All of your claims are essentially true. The angular momentum of light, in both its orbital and spin varieties, is indeed angular momentum that can be transferred to matter to make it spin and give it the garden variety of mechanical angular momentum. This is well explained in the relevant Wikipedia section, with good references for experiments that show it. If you want something more tangible, this video is a good starting point, showing particles spinning under the action of circularly polarized light.

Where you fail, however, is in your estimation:

If all this were to be true, there should be existing applications such as stabilization of spacecraft or transponders without active components.

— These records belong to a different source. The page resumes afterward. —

(** * FlowchartToPascal: a shallow embedding of the translation pipeline

    The Python backend (lexer.py, parser.py, sema.py, code_generator.py,
    app.py, constants.py) is embedded as Rocq functions:

    - Python [str] values are lists of Unicode code points ([pystr]);
    - objects mutated in place ([PlantUMLLexer], [PlantUMLSyntaxAnalyzer],
      [SemanticAnalyzer], [PascalCodeGenerator]) become records threaded
      through the functions that mutate them;
    - [while] loops take an explicit amount of fuel and return [None] when it
      runs out, so that termination is a theorem and not a convention;
    - the [re] patterns are written in a small regular-expression datatype,
      executed by one backtracking matcher;
    - dictionaries are [gmap]s. *)

From Stdlib Require Import ZArith NArith Ascii String List Lia Bool.
From stdpp Require Import base option list gmap.

Local Open Scope nat_scope.

(* Patterns quoted in comments may contain the two characters that close a
   comment. *)
Set Warnings "-comment-terminator-in-string".

(* ===================================================================== *)
(** * Python strings *)
(* ===================================================================== *)

Module Py.

(** A Python [str]: a sequence of Unicode code points. *)
Abbreviation pystr := (list N).

(** ** Literals

    String literals of this file are UTF-8 text; [lit] decodes them into
    code points, so that [lit "Ввод:"] is the five-character Python string. *)

Definition byte_val (a : ascii) : N := N_of_ascii a.

Fixpoint bytes_of (s : string) : list N :=
  match s with
  | EmptyString => []
  | String a s' => byte_val a :: bytes_of s'
  end.

(** Continuation byte [10xxxxxx]: its six payload bits. *)
Definition cont (b : N) : N := N.land b 63.

Fixpoint utf8_decode (fuel : nat) (bs : list N) : pystr :=
  match fuel with
  | O => []
  | S fuel =>
    match bs with
    | [] => []
    | b0 :: r0 =>
      if (b0 <? 128)%N then b0 :: utf8_decode fuel r0
      else if (b0 <? 224)%N then
        match r0 with
        | b1 :: r1 => (N.land b0 31 * 64 + cont b1)%N :: utf8_decode fuel r1
        | _ => []
        end
      else if (b0 <? 240)%N then
        match r0 with
        | b1 :: b2 :: r2 =>
            (N.land b0 15 * 4096 + cont b1 * 64 + cont b2)%N :: utf8_decode fuel r2
        | _ => []
        end
      else
        match r0 with
        | b1 :: b2 :: b3 :: r3 =>
            (N.land b0 7 * 262144 + cont b1 * 4096 + cont b2 * 64 + cont b3)%N
              :: utf8_decode fuel r3
        | _ => []
        end
    end
  end.

Definition lit (s : string) : pystr :=
  let bs := bytes_of s in utf8_decode (length bs) bs.

(** ** Characters *)

Definition NUL : N := 0%N.
Definition LF : N := 10%N.

Definition chr (a : ascii) : N := N_of_ascii a.

Definition in_range (lo hi c : N) : bool := ((lo <=? c) && (c <=? hi))%N.

Definition is_ascii_upper (c : N) : bool := in_range 65 90 c.
Definition is_ascii_lower (c : N) : bool := in_range 97 122 c.
Definition is_ascii_letter (c : N) : bool := is_ascii_upper c || is_ascii_lower c.
Definition is_ascii_digit (c : N) : bool := in_range 48 57 c.

(** [str.isspace]: the characters CPython's [_PyUnicode_IsWhitespace]
    accepts (bidirectional class WS, B or S, or category Zs).  The same set
    is what [\s] matches in a [str] pattern. *)
Definition isspace (c : N) : bool :=
  in_range 9 13 c || in_range 28 32 c || (c =? 133)%N || (c =? 160)%N
  || (c =? 5760)%N || in_range 8192 8202 c || (c =? 8232)%N || (c =? 8233)%N
  || (c =? 8239)%N || (c =? 8287)%N || (c =? 12288)%N.

(** What Python takes from the Unicode character database for characters
    outside ASCII.  The database is not part of the repository, so the model
    is parametric in it; on ASCII the classification is fixed below. *)
Class UnicodeData := {
  (** [str.isalpha] on a non-ASCII character (categories Lu Ll Lt Lm Lo) *)
  uni_alpha : N -> bool;
  (** non-ASCII characters that [str.isalnum] accepts without being
      alphabetic ([isdecimal], [isdigit] or [isnumeric]) *)
  uni_numeric : N -> bool;
  (** the value of a non-ASCII decimal digit (category Nd) *)
  uni_digit : N -> option N;
  (** [str.lower] of a non-ASCII character (possibly several characters) *)
  uni_lower : N -> list N
}.

Section Classify.
Context {U : UnicodeData}.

The effect is definitely present, but that doesn't mean that it's present in a sufficiently strong capacity to be technologically useful. In particular, each photon of light carries a spin angular momentum of $\hbar$, and an energy of $\hbar \omega$, and from here it follows that the ratio of torque to power carried by a monochromatic beam is fixed at $$\frac{\mathrm{torque}}{\mathrm{power}} = \frac{\mathrm{SAM}/\Delta t}{\mathrm{energy}/\Delta t} =\frac{\hbar}{\hbar\omega}=\frac{1}{\omega}.$$ If you have a wave at $\nu=16\:\mathrm{kHz}$, that means that for every watt of power you get a torque of $$\tau=\frac{P}{\omega}=\frac{1\:\mathrm{W}}{2\pi\times 16\:\mathrm{kHz}} \approx 9.95\times 10^{-6}\:\mathrm{N\:m}.$$ Or put another way, if you want to stabilize a spacecraft, using torques of several hundred newton meters, you'd have to arrange for the spacecraft to interact with (i.e. absorb, or ideally completely reflect, though of course even a 99% reflectance will mean a lot of absorbed power) something like a megawatt of power in the beam. Whilst possible in principle, this is not a reasonable technological solution compared to all the other ways to impart torque to objects.

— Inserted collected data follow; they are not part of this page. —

(** * MacroMind backend: the refresh pipeline, the rule engine and the
      query surface, embedded from the Python sources.

    A Python float is modelled by the rational it denotes ([Q]).  The
    arithmetic of the fetcher is binary64: every operation rounds its exact
    result to the nearest double, ties to even ([Float.double]), a decimal
    literal of the fetcher is the double it denotes, and [round(x, 2)] is
    the double nearest to the exact value of [x] rounded half-even at two
    decimals.  The thresholds of the rule engine are all doubles, and it
    compares and averages the stored values as they are.  NaN and the
    infinities are outside the model: an operation whose result leaves the
    binary64 range gives an infinity in Python and a finite rational here;
    the sign of a zero is not tracked.  Python dicts keep insertion order,
    which the alert engine observes, so a dict is an association list with
    unique keys.  The effects of the sources that reach a result are
    explicit inputs: the upstream HTTP answer of a fetch, the clock reading
    taken by [datetime.now().isoformat()], and the builtins [float],
    [str.upper] and the rendering of floats in f-strings. *)

From Stdlib Require Import QArith Qround Qabs Qpower ZArith String Ascii List Bool Lia Lqa.
From Stdlib Require Floats.
Import ListNotations.

Open Scope string_scope.
Open Scope Q_scope.

(** ** Float comparisons as booleans *)

Module Float.

Definition leb (x y : Q) : bool := Qle_bool x y.
Definition ltb (x y : Q) : bool := negb (Qle_bool y x).
Definition geb (x y : Q) : bool := leb y x.
Definition gtb (x y : Q) : bool := ltb y x.
Definition neqb (x y : Q) : bool := negb (Qeq_bool x y).

(** Python's [abs] on a float. *)
Definition abs (x : Q) : Q := Qabs x.

(** Python's two-argument [min]: the first argument unless the second is
    strictly smaller. *)
Definition min (x y : Q) : Q := if ltb y x then y else x.

(** Round half to even to an integer, the tie rule of Python's [round]. *)
Definition round_half_even (x : Q) : Z :=
  let f := Qfloor x in
  match Qcompare (x - inject_Z f) (1 # 2) with
  | Lt => f
  | Gt => (f + 1)%Z
  | Eq => if Z.even f then f else (f + 1)%Z
  end.

(** Two to the power [e], for any integer [e]. *)
Definition pow2 (e : Z) : Q := Qpower 2 e.

(** For a positive [x], the integer [k] with [2^k <= x < 2^(k+1)]. *)
Definition ilog2 (x : Q) : Z :=
  let k := (Z.log2 (Qnum x) - Z.log2 (Zpos (Qden x)))%Z in
  if Qle_bool (pow2 k) x then k else (k - 1)%Z.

• I didn"t make it clear that the transmitter would be onboard the spacecraft (using counter-rotation)and the power needed would be proportional to speed of acccumulation of rotation to be countered. I will take my time to use your formuea as I'm not in physics. I will also work through the first part of your answer for the SETI application that I edited into my question to answer the comment from CuriousOne. Thanks for now. Jun 13 '16 at 21:23
• Either way, the torque to power ratio is simply too small to be useful. You've got a MW power source in board? There's a gazillion better ways to use it. "Proportional" only works when the constant of proportionality doesn't have six more zeros than you need. Jun 14 '16 at 0:01

You want to read the classic paper by Richard Beth, Mechanical detection and measurement of the angular momentum of Light, Physical Review 50 115 (1936). Beth used bright circularly polarized light to drive a torsion pendulum in a vacuum chamber, and was able to observe torques due to circular polarization of order $10^{-16}\rm\,N\,m$. This was with a clever arrangement of quarter- and half-wave plates which transferred angular momentum $4\hbar$ from each photon to the torsion pendulum.

So, yes! Absolutely! Circularly polarized electromagnetic radiation does transmit angular momentum from the source to the receiver. I would never expect to detect this using a radio antenna, however.